(** * Image Encryptor: XOR mask and seeded byte shuffle (main.py)

    A shallow embedding of the key derivation, the two byte transforms and
    the pipeline of [main.py], together with the properties the design
    document states about them.

    Conventions.  Python integers, the elements of [uint8] pixel arrays and
    the elements of [int64] index arrays are values of [Z]; the password, a
    [str], is the list of its code points; a [bytes] object is a list of
    values in [0..255].  File paths and the mode and action arguments, which
    the code only compares with ASCII literals, are [string]s.  Code that
    can raise returns a [result]. *)

From Stdlib Require Import ZArith List Lia String Ascii Permutation.
From stdpp Require Import base option list strings gmap.

Local Open Scope Z_scope.

(** ** Exceptions *)

Inductive exn : Type :=
  | UnicodeEncodeError
  | IndexError
  | ValueError (msg : string)
  | OSError (msg : string).

Inductive result (A : Type) : Type :=
  | Ok (a : A)
  | Raise (e : exn).

Arguments Ok {A} a.
Arguments Raise {A} e.

#[global] Instance result_ret : MRet result := fun A a => Ok a.
#[global] Instance result_bind : MBind result := fun A B f m =>
  match m with
  | Ok a => f a
  | Raise e => Raise e
  end.
#[global] Instance result_fmap : FMap result := fun A B f m =>
  match m with
  | Ok a => Ok (f a)
  | Raise e => Raise e
  end.
(** X17. The installer adds the start of the kiosk to one profile, once.
    The profile is [.bash_profile] when that file exists, and [.bashrc]
    when it does not; the other file is left as it is, and
    [.bash_profile] is not made. A profile that has [KIOSK AUTOSTART] in
    it is left as it is; to any other the block is added at the end,
    after what was there, and a [.bashrc] that did not exist is made of
    the block alone. Run again the installer changes nothing. *)
Theorem installAutostart_once (home : Home) :
  (forall profile : string,
     bash_profile home = Some profile ->
     bashrc (installAutostart home) = bashrc home /\
     ((exists before after,
         profile = (before ++ "KIOSK AUTOSTART" ++ after)%string) ->
      bash_profile (installAutostart home) = Some profile) /\
     (~ (exists before after,
           profile = (before ++ "KIOSK AUTOSTART" ++ after)%string) ->
      bash_profile (installAutostart home) = Some (profile ++ autostart)%string)) /\
  (forall profile : string,
     bash_profile home = None ->
     bashrc home = Some profile ->
     bash_profile (installAutostart home) = None /\
     ((exists before after,
         profile = (before ++ "KIOSK AUTOSTART" ++ after)%string) ->
      bashrc (installAutostart home) = Some profile) /\
     (~ (exists before after,
           profile = (before ++ "KIOSK AUTOSTART" ++ after)%string) ->
      bashrc (installAutostart home) = Some (profile ++ autostart)%string)) /\
  (bash_profile home = None ->
   bashrc home = None ->
   bash_profile (installAutostart home) = None /\
   bashrc (installAutostart home) = Some autostart) /\
  installAutostart (installAutostart home) = installAutostart home.
Proof.
  destruct home as [[profile|] rc]; unfold installAutostart; simpl.
  - split; [|split; [|split]].
    + intros p Hp. injection Hp as <-.
      destruct (withAutostart_cases profile) as [Hhas Hnot].
      split; [reflexivity|]. split; intros H.
      * rewrite (Hhas H). reflexivity.
      * rewrite (Hnot H). reflexivity.
    + intros p Hp. discriminate Hp.
    + intros Hp. discriminate Hp.
    + rewrite withAutostart_twice. reflexivity.
  - split; [|split; [|split]].
    + intros p Hp. discriminate Hp.
    + intros p _ Hrc. subst rc.
      destruct (withAutostart_cases p) as [Hhas Hnot].
      split; [reflexivity|]. split; intros H.
      * rewrite (Hhas H). reflexivity.
      * rewrite (Hnot H). reflexivity.
    + intros _ Hrc. subst rc. split; reflexivity.
    + rewrite withAutostart_twice. reflexivity.
Qed.
(** * cv_strategy: the backtest engine of [backtest.py]

    A shallow embedding of [BacktestEngine] and of the helpers it calls, and
    the properties of the engine that the specification states.

    Conventions of the embedding.
    - Python and numpy floating-point numbers are modelled by exact rationals
      ([Q]); rounding is not modelled.  Where numpy yields [inf] or [nan]
      instead of raising (a division by a zero [numpy.float64]) the value is an
      [npfloat].
    - A Python exception is a value [Raise e] of the [result] type.
    - A [dict] whose iteration order is unobservable ([signals], [price_data])
      is a [gmap]; the [positions] dict, whose insertion order decides the order
      of the trades of a day, is an association list.
    - Dates are calendar days (year, month, day); the time of day that a
      [datetime] carries is always midnight in this program.  The pandas
      operations on dates ([pd.to_datetime], the lookups in a date index) are
      taken as total: the dates lie in the range a pandas timestamp covers.
    - Strings are byte strings; date strings are ASCII. *)

From Stdlib Require Import QArith Qround Qminmax Lqa Lia ZArith String Ascii.
From stdpp Require Import gmap strings list fin_maps sorting.

Local Open Scope string_scope.
Local Open Scope list_scope.
Local Open Scope Z_scope.

(** ** Exceptions and fallible computations *)

(** The built-in exceptions the engine can raise; [Other] names any other
    exception class. *)
Inductive exn : Type :=
| IndexError
| ValueError
| OverflowError
| ZeroDivisionError
| Other (class_name : string).

Inductive result (A : Type) : Type :=
| Ok (a : A)
| Raise (e : exn).
Arguments Ok {A} a.
Arguments Raise {A} e.

#[global] Instance result_bind : MBind result := λ A B k r,
  match r with
  | Ok a => k a
  | Raise e => Raise e
  end.

#[global] Instance result_ret : MRet result := λ A a, Ok a.

(** A [for] loop whose body may raise. *)
Fixpoint foldM {A S} (body : S → A → result S) (st : S) (l : list A) : result S :=
  match l with
  | [] => Ok st
  | x :: l' => st' ← body st x; foldM body st' l'
  end.

(** ** Calendar dates ([datetime.datetime] at midnight) *)

Record date : Type := mkDate { year : Z; month : Z; day : Z }.

#[global] Instance date_eq_dec : EqDecision date.
Proof. solve_decision. Defined.

#[global] Instance date_countable : Countable date.
Proof.
  refine (inj_countable' (λ d, (year d, month d, day d))
                         (λ t, mkDate t.1.1 t.1.2 t.2) _).
  by intros [].
Defined.

(** [datetime] values compare field by field. *)
Definition date_leb (a b : date) : bool :=
  if decide (year a = year b)
  then if decide (month a = month b) then bool_decide (day a ≤ day b)
       else bool_decide (month a < month b)
  else bool_decide (year a < year b).

Definition date_le (a b : date) : Prop := date_leb a b = true.

#[global] Instance date_le_dec : RelDecision date_le.
Proof. intros a b. unfold date_le. apply _. Defined.

(** [datetime._is_leap], [_days_before_year], [_days_in_month],
    [_days_before_month] and [_ymd2ord] of the standard library. *)
Definition _is_leap (y : Z) : bool :=
  (y mod 4 =? 0) && (negb (y mod 100 =? 0) || (y mod 400 =? 0)).

Definition _days_before_year (y : Z) : Z :=
  let y1 := y - 1 in y1 * 365 + y1 / 4 - y1 / 100 + y1 / 400.

Definition _DAYS_IN_MONTH (m : Z) : Z :=
  match m with
  | 1 => 31 | 2 => 28 | 3 => 31 | 4 => 30 | 5 => 31 | 6 => 30
  | 7 => 31 | 8 => 31 | 9 => 30 | 10 => 31 | 11 => 30 | 12 => 31
  | _ => -1
  end.

Definition _DAYS_BEFORE_MONTH (m : Z) : Z :=
  match m with
  | 1 => 0 | 2 => 31 | 3 => 59 | 4 => 90 | 5 => 120 | 6 => 151
  | 7 => 181 | 8 => 212 | 9 => 243 | 10 => 273 | 11 => 304 | 12 => 334
  | _ => -1
  end.

Definition _days_in_month (y m : Z) : Z :=
  if (m =? 2) && _is_leap y then 29 else _DAYS_IN_MONTH m.

Definition _days_before_month (y m : Z) : Z :=
  _DAYS_BEFORE_MONTH m + (if (2 <? m) && _is_leap y then 1 else 0).

Definition _ymd2ord (y m d : Z) : Z :=
  _days_before_year y + _days_before_month y m + d.

Definition toordinal (d : date) : Z := _ymd2ord (year d) (month d) (day d).

(** [date.weekday()]: Monday is 0, Sunday is 6. *)
Definition weekday (d : date) : Z := (toordinal d + 6) mod 7.

(** [(a - b).days] *)
Definition days_between (a b : date) : Z := toordinal a - toordinal b.

(** *** [datetime.strptime(s, '%Y-%m-%d')] on ASCII strings

    The format compiles to the regular expression
    [(\d\d\d\d)-(1[0-2]|0[1-9]|[1-9])-(3[01]|[12]\d|0[1-9]|[1-9]| [1-9])],
    which must match the whole string; the fields must then form a date the
    [datetime] constructor accepts.  Every failure is a [ValueError]. *)

Definition digit_of (c : ascii) : option Z :=
  let n := Z.of_nat (nat_of_ascii c) in
  if (48 <=? n) && (n <=? 57) then Some (n - 48) else None.

Definition in_range (lo hi : Z) (c : ascii) : option Z :=
  match digit_of c with
  | Some n => if (lo <=? n) && (n <=? hi) then Some n else None
  | None => None
  end.

(** The month field followed by the dash: the alternatives in order. *)
Definition parse_month (s : string) : option (Z * string) :=
  match s with
  | String a (String b (String "-" rest)) =>
      match in_range 1 1 a, in_range 0 2 b with
      | Some _, Some n => Some (10 + n, rest)
      | _, _ =>
          match in_range 0 0 a, in_range 1 9 b with
          | Some _, Some n => Some (n, rest)
          | _, _ => None
          end
      end
  | String a (String "-" rest) =>
      match in_range 1 9 a with
      | Some n => Some (n, rest)
      | None => None
      end
  | _ => None
  end.

(** The day field, which ends the string. *)
Definition parse_day (s : string) : option Z :=
  match s with
  | String a (String b EmptyString) =>
      match in_range 3 3 a, in_range 0 1 b with
      | Some _, Some n => Some (30 + n)
      | _, _ =>
          match in_range 1 2 a, in_range 0 9 b with
          | Some m, Some n => Some (10 * m + n)
          | _, _ =>
              match in_range 0 0 a, in_range 1 9 b with
              | Some _, Some n => Some n
              | _, _ =>
                  if Ascii.eqb a " " then in_range 1 9 b else None
              end
          end
      end
  | String a EmptyString => in_range 1 9 a
  | _ => None
  end.

Definition valid_ymd (y m d : Z) : bool :=
  (1 <=? y) && (y <=? 9999) && (1 <=? m) && (m <=? 12)
  && (1 <=? d) && (d <=? _days_in_month y m).

Definition strptime (s : string) : result date :=
  match s with
  | String y1 (String y2 (String y3 (String y4 (String "-" rest)))) =>
      match digit_of y1, digit_of y2, digit_of y3, digit_of y4 with
      | Some a, Some b, Some c, Some d =>
          let y := 1000 * a + 100 * b + 10 * c + d in
          match parse_month rest with
          | Some (m, rest') =>
              match parse_day rest' with
              | Some dd =>
                  if valid_ymd y m dd then Ok (mkDate y m dd)
                  else Raise ValueError
              | None => Raise ValueError
              end
          | None => Raise ValueError
          end
      | _, _, _, _ => Raise ValueError
      end
  | _ => Raise ValueError
  end.

Arguments strptime : simpl never.

(** *** [d.strftime('%Y-%m-%d')]: zero-padded year, month and day (the C
    library pads the year only from the year 1000 on; the dates of this
    program are later). *)

Definition digit_char (n : Z) : ascii := ascii_of_nat (Z.to_nat (48 + n mod 10)).

Definition pad2 (n : Z) : string :=
  String (digit_char (n / 10)) (String (digit_char n) EmptyString).

Definition pad4 (n : Z) : string :=
  String (digit_char (n / 1000)) (String (digit_char (n / 100)) (pad2 n)).

Definition strftime (d : date) : string :=
  pad4 (year d) +:+ "-" +:+ pad2 (month d) +:+ "-" +:+ pad2 (day d).

(** ** Numbers *)

Definition Qlt_bool (x y : Q) : bool := negb (Qle_bool y x).

(** Python's [min(a, b)]. *)
Definition py_min (a b : Q) : Q := if Qlt_bool b a then b else a.

(** A [numpy.float64] result: a finite value, an infinity or [nan]. *)
Inductive npfloat : Type :=
| Fin (q : Q)
| PInf
| NInf
| NaN.

(** [a / b] on [numpy.float64] operands; a zero divisor raises nothing. *)
Definition np_div (a b : Q) : npfloat :=
  if Qeq_bool b 0 then
    if Qlt_bool 0 a then PInf else if Qlt_bool a 0 then NInf else NaN
  else Fin (a / b).

(** [x >= y] and [x > y] for a finite [y]; every comparison with [nan] is
    false. *)
Definition np_ge (x : npfloat) (y : Q) : bool :=
  match x with
  | Fin q => Qle_bool y q
  | PInf => true
  | NInf | NaN => false
  end.

Definition np_gt (x : npfloat) (y : Q) : bool :=
  match x with
  | Fin q => Qlt_bool y q
  | PInf => true
  | NInf | NaN => false
  end.

(** [int(a // b)] where [b] is a [numpy.float64]: the floor division by zero
    gives an infinity or [nan], which [int] refuses.  The operands are
    rationals: a close that is [nan], and a quotient beyond the range of a
    float, which [int] refuses in the same way, have no counterpart here. *)
Definition int_floordiv (a b : Q) : result Z :=
  if Qeq_bool b 0 then
    if Qeq_bool a 0 then Raise ValueError else Raise OverflowError
  else Ok (Qfloor (a / b)).

(** ** Data model *)

(** One element of a signal list: [{'code': ..., 'name': ...}]; the name is
    optional. *)
Record signal : Type := mkSignal { code : string; name : option string }.

(** A price [DataFrame], as far as the engine reads it: its date index and,
    for each date of the index, the [close] column. *)
Abbreviation DataFrame := (gmap date Q).

(** [price_data]: code to [DataFrame], or to [None]. *)
Abbreviation PriceData := (gmap string (option DataFrame)).

(** [signals]: date string to the signals of that day. *)
Abbreviation Signals := (gmap string (list signal)).

(** A value of the [positions] dict. *)
Record position : Type := mkPosition {
  shares : Z;
  avg_price : Q;
  max_price : Q;
  buy_date : date;
  pos_name : string
}.

(** The [positions] dict in insertion order. *)
Abbreviation Positions := (list (string * position)).

Inductive side : Type := BUY | SELL.

#[global] Instance side_eq_dec : EqDecision side.
Proof. solve_decision. Defined.

(** The [reason] text of a trade: the stop-loss text embeds the drawdown. *)
Inductive trade_reason : Type :=
| StopLoss (drawdown : npfloat)
| SelectionSignal
| WeeklyRebalance.

Record trade : Type := mkTrade {
  t_date : string;
  t_code : string;
  t_name : option string;
  action : side;
  reason : trade_reason;
  price : Q;
  t_shares : Z;
  amount : Q;
  commission : Q;
  pnl : Q;
  pnl_pct : Q;
  holding_days : Z
}.

(** One row of [portfolio_history]. *)
Record daily_record : Type := mkDaily {
  r_date : string;
  cash : Q;
  positions_count : nat;
  portfolio_value : Q;
  return_pct : npfloat
}.

(** The [results] dict built by [_calculate_results]. *)
Record Results : Type := mkResults {
  res_initial_capital : Q;
  final_value : Q;
  total_return_pct : npfloat;
  annual_return_pct : npfloat;
  max_drawdown_pct : npfloat;
  sharpe_ratio : npfloat;
  total_trades : nat;
  win_rate_pct : Q;
  avg_win_pct : Q;
  avg_loss_pct : Q;
  avg_holding_days : Q;
  res_portfolio_history : list daily_record;
  res_trade_history : list trade
}.

(** The attributes of a [BacktestEngine]; [results = None] is the empty
    dict. *)
Record BacktestEngine : Type := mkEngine {
  initial_capital : Q;
  stop_loss_pct : Q;
  commission_rate : Q;
  rebalance_weekly : bool;
  rebalance_day : Z;
  results : option Results;
  portfolio_history : list daily_record;
  trade_history : list trade
}.

(** [BacktestEngine.__init__]: the arguments are stored as given. *)
Definition __init__ (initial_capital stop_loss_pct commission_rate : Q)
    (rebalance_weekly : bool) (rebalance_day : Z) : result BacktestEngine :=
  Ok {| initial_capital := initial_capital;
        stop_loss_pct := stop_loss_pct;
        commission_rate := commission_rate;
        rebalance_weekly := rebalance_weekly;
        rebalance_day := rebalance_day;
        results := None;
        portfolio_history := [];
        trade_history := [] |}.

------------------------------------

▸ ACTION ITEM
An exact copy of the lines above between the line holding "let n := Z.of_nat (nat_of_ascii c) in" and the line holding "(** The day field, which ends the string. *)", inclusive, is the whole answer.

▸ RESPONSE AREA
  let n := Z.of_nat (nat_of_ascii c) in
  if (48 <=? n) && (n <=? 57) then Some (n - 48) else None.

Definition in_range (lo hi : Z) (c : ascii) : option Z :=
  match digit_of c with
  | Some n => if (lo <=? n) && (n <=? hi) then Some n else None
  | None => None
  end.

(** The month field followed by the dash: the alternatives in order. *)
Definition parse_month (s : string) : option (Z * string) :=
  match s with
  | String a (String b (String "-" rest)) =>
      match in_range 1 1 a, in_range 0 2 b with
      | Some _, Some n => Some (10 + n, rest)
      | _, _ =>
          match in_range 0 0 a, in_range 1 9 b with
          | Some _, Some n => Some (n, rest)
          | _, _ => None
          end
      end
  | String a (String "-" rest) =>
      match in_range 1 9 a with
      | Some n => Some (n, rest)
      | None => None
      end
  | _ => None
  end.

(** The day field, which ends the string. *)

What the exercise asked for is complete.